La presenza di una petroliera sospettata di violare le sanzioni internazionali in un’area così strategica ha reso necessario un intervento immediato da parte delle autorità francesi e dei partner coinvolti nell’operazione.
Le indagini ora dovranno chiarire la provenienza del carico, l’effettiva proprietà della nave, la regolarità della documentazione di bordo e l’eventuale coinvolgimento di soggetti internazionali nell’organizzazione delle attività contestate.

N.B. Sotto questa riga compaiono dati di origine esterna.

(** ** Witnesses *)

Lemma base64url_roundtrip_witness :
  decode_base64url (encode_base64url nonce7) 32 = Ok nonce7 ∧ (0 < length nonce7 <= 32)%nat.
Proof.
  destruct (base64url_roundtrip 32) as (Hrt&Hlen&_).
  assert (decode_base64url (encode_base64url nonce7) 32 = Ok nonce7) as H by (apply Hrt; [discriminate|vm_compute; repeat constructor]).
  split; [exact H|]. exact (proj1 (Hlen _ _ H)).
Defined.

Definition laptop_payload : json := Eval vm_compute in
  match challenge_payload laptop_challenge ada laptop nonce7 with Ok p => p | _ => JNull end.
Definition laptop_message : bytes := Eval vm_compute in
  match signed_message laptop_payload with Ok m => m | _ => [] end.

(** Whatever login challenge signs as the laptop's is the laptop's. *)
Lemma signed_message_commits_witness :
  signed_message laptop_payload = Ok laptop_message ∧
  ∀ d n p, challenge_payload laptop_challenge ada d n = Ok p → signed_message p = Ok laptop_message → nonce7 = n.
Proof.
  split; [vm_compute; reflexivity|]. intros d n p Hp Hm.
  assert (challenge_ranged laptop_challenge ada) as Hr by (vm_compute; repeat split; discriminate).
  destruct signed_message_commits as [Hc _].
  assert (challenge_payload laptop_challenge ada laptop nonce7 = Ok laptop_payload) as Hl by (vm_compute; reflexivity).
  assert (signed_message laptop_payload = Ok laptop_message) as Hs by (vm_compute; reflexivity).
  exact (proj2 (proj2 (proj2 (proj2 (proj2 (proj2 (proj2 (Hc _ _ _ _ _ _ _ _ _ _ _ Hl Hp Hr Hr Hs Hm)))))))).
Defined.
(* ===== verification/DeviceAuthTheorems.v ===== *)
(** * DeviceAuthTheorems: who gets a session

    The login and registration protocols of [app/device_auth.py] over the
    private database: what a completed one has proved, that an honest one
    completes, and what becomes of a linking code. *)
From Stdlib.Strings Require Import Byte.
From S2P Require Import Prelude PyDict Json Models Sql Tables Schema Hashing Signaling Security Sessions SessionTheorems.
From S2P Require Import RateLimits Integrity History SocketInvariant RouteCalls.
From S2P Require Import Accounts Devices Challenges LinkingOtps Events DeviceCrypto Auth DeviceAuth Main Keys Lifecycles CryptoTheorems Fixtures.
From stdpp Require Import list strings relations.

(** ** Sessions *)
Lemma create_session_spec now id e a d ep issued absolute db (c : CreatedSession) db' :
  create_session (R := Db) now id e a d ep issued absolute db = (Ok c, db') →
  cs_record c ∈ app_sessions db' ∧ ses_id (cs_record c) = id ∧ ses_user_id (cs_record c) = a ∧
  ses_device_id (cs_record c) = d ∧ ses_epoch (cs_record c) = ep ∧ ses_revoked_at (cs_record c) = None ∧
  hash_secret (ss_token (cs_secrets c)) = Ok (ses_token_hash (cs_record c)) ∧
  hash_secret (ss_csrf_secret (cs_secrets c)) = Ok (ses_csrf_hash (cs_record c)) ∧
  ss_token (cs_secrets c) = encode_base64url (en_token e).
Proof.
  intros H. apply bind_ok_inv in H as ([[secrets idle] absolute']&db1&Hp&H).
  unfold lift in Hp. injection Hp as Hp <-. apply bind_ok_inv in H as (r&db2&Hc&[= <- <-]).
  apply create_result in Hc as (->&Hin&_). cbn [cs_record cs_secrets ses_id ses_user_id ses_device_id ses_epoch
    ses_revoked_at ses_token_hash ses_csrf_hash].
  unfold prepare in Hp. destruct (session_expiry issued) as [i0 a0]. destruct (_ <=? _)%Z; [done|].
  destruct (_ <=? _)%Z; [done|]. destruct (_session_secrets e) as [s|] eqn:Hsec; [|done]. injection Hp as -> _ _.
  assert (ss_token secrets = encode_base64url (en_token e) ∧
    hash_secret (ss_token secrets) = Ok (ss_token_hash secrets) ∧
    hash_secret (ss_csrf_secret secrets) = Ok (ss_csrf_hash secrets)) as (?&?&?).
  { unfold _session_secrets in Hsec.
    destruct (new_opaque_token _ (en_token e)) as [tok|] eqn:Htok; [|done].
    destruct (new_opaque_token _ (en_csrf e)) as [csrf|]; [|done]. destruct (hash_secret tok) eqn:Ht; [|done].
    destruct (hash_secret csrf) eqn:Hcs; [|done]. injection Hsec as <-. simpl. split_and!; try done.
    unfold new_opaque_token in Htok. destruct (_ <? _)%nat; congruence. }
  split_and!; done.
Qed.

(** ** The service over the private database *)
Section production.
Context `{Cryptography} `{UnicodeDatabase} (auth_user : UUID → bool) (rate_limit_secret : bytes).
#[local] Instance accounts : AccountStore Db := pg_accounts auth_user.
#[local] Instance limiter : LimiterStore Db := persistent_limiter rate_limit_secret.
Implicit Types (w : DeviceWorld Db).

Lemma stores_ok {A} (m : M Db A) w a w' :
  stores m w = (Ok a, w') → m (dw_stores w) = (Ok a, dw_stores w') ∧ dw_bootstrap w' = dw_bootstrap w ∧
    dw_registrations w' = dw_registrations w.
Proof. unfold stores, zoom. destruct (m (dw_stores w)) as [o t]. by intros [= -> <-]. Qed.

Lemma lift_ok {S A} (o : outcome A) (s : S) a s' : lift o s = (Ok a, s') → o = Ok a ∧ s' = s.
Proof. by intros [= -> <-]. Qed.

(** A read of the store. *)
Lemma stores_gets {A} (f : Db → A) w a w' :
  stores (gets f) w = (Ok a, w') → a = f (dw_stores w) ∧ w' = w.
Proof. intros [= <- <-]. split; [done|]. by destruct w. Qed.

Lemma account_found a db acc :
  Accounts.Pg.get_by_id a db = (Ok (Some acc), db) →
  acc ∈ app_users db ∧ acc_id acc = a ∧ acc_deleted_at acc = None.
Proof.
  intros [= Hf]. unfold Accounts.Pg.lookup in Hf. apply first_row_elem, select_elem in Hf as [Hin Hc].
  unfold account_live in Hc. to_prop. split_and!; [done|done|by apply is_null_true].
Qed.

Lemma device_found a d db dev :
  Devices.Pg.get_by_id a d db = (Ok (Some dev), db) → dev ∈ devices db ∧ dev_user_id dev = a ∧ dev_id dev = d.
Proof.
  intros [= Hf]. apply first_row_elem, select_elem in Hf as [Hin Hc]. unfold Devices.Pg.owned in Hc. by to_prop.
Qed.

Lemma challenge_found a i db c :
  Challenges.Pg.get_by_id a i db = (Ok (Some c), db) → c ∈ device_challenges db ∧ chl_id c = i.
Proof.
  intros [= Hf]. apply first_row_elem in Hf. unfold Challenges.Pg.joined in Hf.
  apply list_elem_of_bind in Hf as (x&Hf&Hx). apply list_elem_of_bind in Hf as (y&Hf&_).
  apply list_elem_of_bind in Hf as (z&Hf&_). apply list_elem_of_singleton in Hf as ->.
  apply list_elem_of_In, filter_In in Hx as [Hx Hk]. apply list_elem_of_In in Hx. by to_prop.
Qed.

(** The signature over the payload verifies under the key. *)
Definition proved (spki signature : bytes) (payload : outcome json) : Prop :=
  ∃ p m, payload = Ok p ∧ signed_message p = Ok m ∧ verify_p1363_signature spki signature m = Ok true.

Lemma proof_holds_spec spki signature payload :
  proof_holds spki signature payload = Ok true ↔ proved spki signature payload.
Proof.
  unfold proof_holds, proved. split.
  - destruct payload as [p|]; [|done]. destruct (signed_message p) as [m|] eqn:Hm; [|done]. eauto.
  - intros (p&m&->&->&Hv). done.
Qed.
(** ** Login *)

Lemma create_session_step now id e a d ep issued absolute :
  respects db_step (create_session (R := Db) now id e a d ep issued absolute).
Proof.
  unfold create_session. apply respects_bind; [apply _|apply respects_lift; apply _|]. intros [[secrets idle] ab].
  apply respects_bind; [apply _|apply sessions_create_step|]. intros r. apply respects_ret. apply _.
Qed.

Cresce la pressione occidentale contro l’elusione delle sanzioni
L’abbordaggio della petroliera rappresenta uno dei segnali più forti lanciati negli ultimi mesi dai Paesi occidentali nella lotta contro i sistemi di elusione delle sanzioni economiche imposte alla Russia.
L’azione dimostra come il controllo delle rotte marittime sia diventato un elemento centrale della strategia internazionale per limitare le risorse economiche destinate al finanziamento del conflitto in Ucraina.
L’esito dell’inchiesta giudiziaria aperta dalle autorità francesi potrebbe ora fornire nuovi elementi sulle attività della flotta ombra russa e sulle reti che continuano a operare nel commercio energetico globale nonostante le restrizioni internazionali.